Prior to the launch of the national data opt-out individuals could set two types of general opt-outs, via their GP practice:

  • a type 1 opt-out prevents information that identifies individuals being shared outside of their GP practice, for secondary uses.  
  • a type 2 opt-out prevented confidential patient information from being shared outside of NHS Digital for purposes beyond individual care.

Type 1 opt-outs continue to be honoured until September 2020 at the earliest when the Department of Health and Social Care (DHSC) will consult with the NDG before confirming their removal.

Type 2 opt-outs have been replaced by the national data opt-out and are no longer valid.  All type 2 opt-outs recorded in GP practices up to and including 11 October 2018 have been migrated to become national data opt-outs.  NHS Digital has written to inform people who previously registered a type 2 opt-out of this change.  More information on the conversion of type 2 opt-outs can be found on the NHS Digital website.

Other national and local opt-outs for specific purposes (for example summary care record opt-out) remain in place and should continue to be applied, when appropriate, alongside the national data opt-out.

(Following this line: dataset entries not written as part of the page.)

(** The cost the table gives a member is the total of its price and children. *)
Lemma entry_cost t e s m cost id : (s, m) ∈ flat -> ids !! s = Some id -> m ∈ members id -> good ids outside members cost -> length cost = length ids ->
  entry_for (children t) e (s, m) -> cost_of t e cost = Some (mval ids outside cost m).
Proof.
  intros Hf Hs Hm Hg Hl (_ & _ & Hslice & Hout). unfold cost_of, mval. cbn [snd] in *. unfold outer in Hout. pose proof (split_children cost (m_children m)) as Hsp.
  fold (inner m) in Hsp. destruct (mapM outside _) as [os|] eqn:Eo.
  2:{ rewrite Hout. cbn. destruct (mapM _ (m_children m)); [|done]. destruct Hsp as (? & ? & ? & _). congruence. }
  destruct Hout as [-> Hbase]. cbn [negb]. rewrite Hslice. cbn [mbind option_bind]. rewrite add_costs_spec.
  2:{ apply Forall_forall. intros s' Hs'%list_elem_of_In. unfold inner in Hs'. apply list_elem_of_omap in Hs' as (c & _ & Hc%slot_of_some). rewrite Hl. by eapply lookup_lt_Some. }
  destruct (mapM _ (m_children m)) as [xs|] eqn:Ex.
  - destruct Hsp as (os' & ys & Eos & -> & Hp). assert (os' = os) as -> by congruence. cbn [mbind option_bind]. do 2 f_equal. rewrite Hbase, <- fold_left_app.
    destruct (member_terms_ok ids outside members Hpriced cost id m xs Hg (list_elem_of_lookup_2 _ _ _ Hs) Hm) as [Hok Hsafe].
    { apply mapM_Some in Ex. revert Ex. apply Forall2_impl. intros c y. unfold child_cost. case_decide; [by right|by left]. }
    inversion Hok as [|?? Hprice Hxs]; subst. unfold total. assert (m_price m :: xs ≡ₚ m_price m :: os ++ ys) as Hperm by (by constructor).
    rewrite (total_perm _ _ Hperm). apply sums_total; [done|by rewrite <- Hp|by apply (safe_perm _ _ Hperm)].
  - destruct Hsp as [Hn|Hn]; [congruence|]. by rewrite Hn.
Qed.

There are specific arrangements for the opt-outs that apply to data flows to Public Health England (PHE) for the two national disease registries and screening programmes that they operate.  These are set out in Flows to Public Health England National Disease Registers and Population screening programmes. Other specific arrangements are in place for Assuring Transformation and for National patient experience surveys.


2.8: Compliance with national data opt-out policy

NHS Digital and a number of other organisations are applying the national data opt-out to any in scope data releases and are compliant with this policy.  All relevant organisations are required to be compliant with the national data opt-out by March 2020.


2.9: Deceased patients

A national data opt-out continues to be maintained and applied for an individual after they have died. Health and adult social care organisations are expected to continue to apply opt-outs for deceased patients and their opt-out will continue to be held on the Spine repository.